[Input records — start]
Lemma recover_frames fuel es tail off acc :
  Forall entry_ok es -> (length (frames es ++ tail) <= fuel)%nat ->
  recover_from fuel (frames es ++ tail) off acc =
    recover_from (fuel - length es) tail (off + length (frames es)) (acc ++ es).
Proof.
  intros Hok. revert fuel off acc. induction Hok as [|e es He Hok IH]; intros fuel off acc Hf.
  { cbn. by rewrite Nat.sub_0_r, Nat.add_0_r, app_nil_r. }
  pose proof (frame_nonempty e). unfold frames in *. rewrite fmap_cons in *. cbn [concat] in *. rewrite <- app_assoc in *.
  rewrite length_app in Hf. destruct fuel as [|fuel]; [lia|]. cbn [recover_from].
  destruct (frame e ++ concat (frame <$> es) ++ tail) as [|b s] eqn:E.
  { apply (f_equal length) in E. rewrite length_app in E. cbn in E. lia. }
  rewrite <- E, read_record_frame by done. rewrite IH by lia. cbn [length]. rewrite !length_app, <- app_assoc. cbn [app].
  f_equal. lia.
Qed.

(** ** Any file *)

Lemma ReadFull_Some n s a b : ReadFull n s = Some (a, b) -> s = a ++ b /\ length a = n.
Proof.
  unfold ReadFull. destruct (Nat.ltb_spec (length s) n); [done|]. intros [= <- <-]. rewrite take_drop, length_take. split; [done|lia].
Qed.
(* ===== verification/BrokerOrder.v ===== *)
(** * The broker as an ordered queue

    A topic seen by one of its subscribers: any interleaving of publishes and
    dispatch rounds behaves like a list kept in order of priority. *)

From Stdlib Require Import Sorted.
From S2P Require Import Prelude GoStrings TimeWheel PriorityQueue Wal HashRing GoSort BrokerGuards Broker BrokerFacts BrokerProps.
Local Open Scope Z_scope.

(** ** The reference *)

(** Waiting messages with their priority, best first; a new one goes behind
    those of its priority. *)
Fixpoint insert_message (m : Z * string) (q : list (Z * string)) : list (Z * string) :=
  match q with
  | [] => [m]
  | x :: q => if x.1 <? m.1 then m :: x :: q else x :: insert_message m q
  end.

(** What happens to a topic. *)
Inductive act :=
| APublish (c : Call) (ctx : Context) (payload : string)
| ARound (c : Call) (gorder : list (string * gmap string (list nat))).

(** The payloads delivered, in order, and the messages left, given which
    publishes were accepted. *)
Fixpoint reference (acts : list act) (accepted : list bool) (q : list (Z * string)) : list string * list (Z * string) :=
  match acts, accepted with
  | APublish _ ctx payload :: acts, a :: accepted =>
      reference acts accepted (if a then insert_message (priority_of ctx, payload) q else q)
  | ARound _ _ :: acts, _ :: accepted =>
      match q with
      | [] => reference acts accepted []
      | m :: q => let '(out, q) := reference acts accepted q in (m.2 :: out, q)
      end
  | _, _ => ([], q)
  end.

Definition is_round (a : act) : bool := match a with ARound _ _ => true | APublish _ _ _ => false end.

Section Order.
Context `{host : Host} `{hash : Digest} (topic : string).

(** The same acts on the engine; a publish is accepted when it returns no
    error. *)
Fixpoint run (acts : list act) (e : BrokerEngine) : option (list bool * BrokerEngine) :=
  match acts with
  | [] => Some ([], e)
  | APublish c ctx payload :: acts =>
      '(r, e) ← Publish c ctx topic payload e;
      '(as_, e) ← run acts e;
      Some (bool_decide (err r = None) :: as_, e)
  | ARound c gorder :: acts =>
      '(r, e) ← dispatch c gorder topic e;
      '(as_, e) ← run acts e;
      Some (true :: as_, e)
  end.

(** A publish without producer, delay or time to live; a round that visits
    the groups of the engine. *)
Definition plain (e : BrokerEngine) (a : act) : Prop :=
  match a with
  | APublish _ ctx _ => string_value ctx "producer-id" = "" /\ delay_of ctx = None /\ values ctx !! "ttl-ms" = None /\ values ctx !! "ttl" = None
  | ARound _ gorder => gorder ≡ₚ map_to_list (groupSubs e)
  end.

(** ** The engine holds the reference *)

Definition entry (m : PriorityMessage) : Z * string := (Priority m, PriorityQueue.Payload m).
[Input records — finish]
* _Task directions_
In full and without alteration, output the listing.

* _Answer to this task_
Lemma recover_frames fuel es tail off acc :
  Forall entry_ok es -> (length (frames es ++ tail) <= fuel)%nat ->
  recover_from fuel (frames es ++ tail) off acc =
    recover_from (fuel - length es) tail (off + length (frames es)) (acc ++ es).
Proof.
  intros Hok. revert fuel off acc. induction Hok as [|e es He Hok IH]; intros fuel off acc Hf.
  { cbn. by rewrite Nat.sub_0_r, Nat.add_0_r, app_nil_r. }
  pose proof (frame_nonempty e). unfold frames in *. rewrite fmap_cons in *. cbn [concat] in *. rewrite <- app_assoc in *.
  rewrite length_app in Hf. destruct fuel as [|fuel]; [lia|]. cbn [recover_from].
  destruct (frame e ++ concat (frame <$> es) ++ tail) as [|b s] eqn:E.
  { apply (f_equal length) in E. rewrite length_app in E. cbn in E. lia. }
  rewrite <- E, read_record_frame by done. rewrite IH by lia. cbn [length]. rewrite !length_app, <- app_assoc. cbn [app].
  f_equal. lia.
Qed.

(** ** Any file *)

Lemma ReadFull_Some n s a b : ReadFull n s = Some (a, b) -> s = a ++ b /\ length a = n.
Proof.
  unfold ReadFull. destruct (Nat.ltb_spec (length s) n); [done|]. intros [= <- <-]. rewrite take_drop, length_take. split; [done|lia].
Qed.
(* ===== verification/BrokerOrder.v ===== *)
(** * The broker as an ordered queue

    A topic seen by one of its subscribers: any interleaving of publishes and
    dispatch rounds behaves like a list kept in order of priority. *)

From Stdlib Require Import Sorted.
From S2P Require Import Prelude GoStrings TimeWheel PriorityQueue Wal HashRing GoSort BrokerGuards Broker BrokerFacts BrokerProps.
Local Open Scope Z_scope.

(** ** The reference *)

(** Waiting messages with their priority, best first; a new one goes behind
    those of its priority. *)
Fixpoint insert_message (m : Z * string) (q : list (Z * string)) : list (Z * string) :=
  match q with
  | [] => [m]
  | x :: q => if x.1 <? m.1 then m :: x :: q else x :: insert_message m q
  end.

(** What happens to a topic. *)
Inductive act :=
| APublish (c : Call) (ctx : Context) (payload : string)
| ARound (c : Call) (gorder : list (string * gmap string (list nat))).

(** The payloads delivered, in order, and the messages left, given which
    publishes were accepted. *)
Fixpoint reference (acts : list act) (accepted : list bool) (q : list (Z * string)) : list string * list (Z * string) :=
  match acts, accepted with
  | APublish _ ctx payload :: acts, a :: accepted =>
      reference acts accepted (if a then insert_message (priority_of ctx, payload) q else q)
  | ARound _ _ :: acts, _ :: accepted =>
      match q with
      | [] => reference acts accepted []
      | m :: q => let '(out, q) := reference acts accepted q in (m.2 :: out, q)
      end
  | _, _ => ([], q)
  end.

Definition is_round (a : act) : bool := match a with ARound _ _ => true | APublish _ _ _ => false end.

Section Order.
Context `{host : Host} `{hash : Digest} (topic : string).

(** The same acts on the engine; a publish is accepted when it returns no
    error. *)
Fixpoint run (acts : list act) (e : BrokerEngine) : option (list bool * BrokerEngine) :=
  match acts with
  | [] => Some ([], e)
  | APublish c ctx payload :: acts =>
      '(r, e) ← Publish c ctx topic payload e;
      '(as_, e) ← run acts e;
      Some (bool_decide (err r = None) :: as_, e)
  | ARound c gorder :: acts =>
      '(r, e) ← dispatch c gorder topic e;
      '(as_, e) ← run acts e;
      Some (true :: as_, e)
  end.

(** A publish without producer, delay or time to live; a round that visits
    the groups of the engine. *)
Definition plain (e : BrokerEngine) (a : act) : Prop :=
  match a with
  | APublish _ ctx _ => string_value ctx "producer-id" = "" /\ delay_of ctx = None /\ values ctx !! "ttl-ms" = None /\ values ctx !! "ttl" = None
  | ARound _ gorder => gorder ≡ₚ map_to_list (groupSubs e)
  end.

(** ** The engine holds the reference *)

Definition entry (m : PriorityMessage) : Z * string := (Priority m, PriorityQueue.Payload m).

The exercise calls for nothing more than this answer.